• **TASK DETAILS**
Find and copy each line in the material below where the string "target" occurs.

"""

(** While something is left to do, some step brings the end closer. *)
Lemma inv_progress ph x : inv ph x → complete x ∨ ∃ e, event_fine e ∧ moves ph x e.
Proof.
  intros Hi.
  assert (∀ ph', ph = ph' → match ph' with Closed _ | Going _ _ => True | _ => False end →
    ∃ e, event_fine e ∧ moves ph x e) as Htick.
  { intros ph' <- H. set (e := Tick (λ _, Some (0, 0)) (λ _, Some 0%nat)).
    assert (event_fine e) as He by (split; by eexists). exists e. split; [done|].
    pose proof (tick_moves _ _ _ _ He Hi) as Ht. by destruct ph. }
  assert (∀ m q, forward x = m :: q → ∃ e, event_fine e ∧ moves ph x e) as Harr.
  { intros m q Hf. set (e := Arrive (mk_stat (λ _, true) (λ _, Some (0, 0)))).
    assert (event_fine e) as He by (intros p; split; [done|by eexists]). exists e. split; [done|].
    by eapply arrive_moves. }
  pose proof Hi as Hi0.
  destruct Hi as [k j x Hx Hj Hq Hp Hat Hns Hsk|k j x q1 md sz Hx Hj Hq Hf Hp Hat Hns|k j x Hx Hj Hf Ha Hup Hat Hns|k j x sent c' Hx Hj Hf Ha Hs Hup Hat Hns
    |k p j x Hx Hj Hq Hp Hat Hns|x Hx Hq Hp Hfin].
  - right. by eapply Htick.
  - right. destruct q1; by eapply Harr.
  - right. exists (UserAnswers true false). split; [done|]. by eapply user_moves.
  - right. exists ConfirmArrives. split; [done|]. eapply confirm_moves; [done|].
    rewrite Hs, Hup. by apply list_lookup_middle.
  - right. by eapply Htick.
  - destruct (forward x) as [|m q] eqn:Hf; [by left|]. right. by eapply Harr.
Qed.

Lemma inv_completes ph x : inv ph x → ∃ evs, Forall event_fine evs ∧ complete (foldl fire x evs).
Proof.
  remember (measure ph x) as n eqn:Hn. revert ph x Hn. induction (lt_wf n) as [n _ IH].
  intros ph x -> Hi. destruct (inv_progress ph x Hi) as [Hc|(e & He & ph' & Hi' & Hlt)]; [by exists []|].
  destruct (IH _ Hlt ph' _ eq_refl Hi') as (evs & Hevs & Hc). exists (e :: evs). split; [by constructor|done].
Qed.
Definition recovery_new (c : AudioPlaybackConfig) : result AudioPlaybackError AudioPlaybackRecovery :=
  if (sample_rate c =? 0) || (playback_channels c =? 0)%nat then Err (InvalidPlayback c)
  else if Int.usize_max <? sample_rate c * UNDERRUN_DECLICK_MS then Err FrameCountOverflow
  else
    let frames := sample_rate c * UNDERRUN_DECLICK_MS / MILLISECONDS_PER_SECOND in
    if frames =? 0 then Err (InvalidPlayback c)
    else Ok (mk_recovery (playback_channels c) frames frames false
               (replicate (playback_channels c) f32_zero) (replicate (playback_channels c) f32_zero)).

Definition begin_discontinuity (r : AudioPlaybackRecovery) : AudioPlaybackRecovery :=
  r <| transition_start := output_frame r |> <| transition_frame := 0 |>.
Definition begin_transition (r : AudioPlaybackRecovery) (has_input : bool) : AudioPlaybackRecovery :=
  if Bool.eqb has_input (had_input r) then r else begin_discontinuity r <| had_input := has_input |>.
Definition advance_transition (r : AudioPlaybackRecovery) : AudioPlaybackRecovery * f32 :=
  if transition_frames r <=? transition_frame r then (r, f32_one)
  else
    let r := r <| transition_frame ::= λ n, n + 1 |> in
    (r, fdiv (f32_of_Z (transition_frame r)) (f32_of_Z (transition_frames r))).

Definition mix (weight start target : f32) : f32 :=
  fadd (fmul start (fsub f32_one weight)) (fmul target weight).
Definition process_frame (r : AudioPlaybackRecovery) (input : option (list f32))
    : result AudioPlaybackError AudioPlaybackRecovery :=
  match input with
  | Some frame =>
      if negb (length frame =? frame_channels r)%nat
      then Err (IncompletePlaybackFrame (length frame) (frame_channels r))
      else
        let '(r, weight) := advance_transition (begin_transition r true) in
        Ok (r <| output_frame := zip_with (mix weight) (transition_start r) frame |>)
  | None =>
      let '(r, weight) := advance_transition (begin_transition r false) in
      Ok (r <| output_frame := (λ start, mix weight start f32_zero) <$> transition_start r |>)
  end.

"""

• **RESULT OF THIS TASK**
Definition mix (weight start target : f32) : f32 :=
  fadd (fmul start (fsub f32_one weight)) (fmul target weight).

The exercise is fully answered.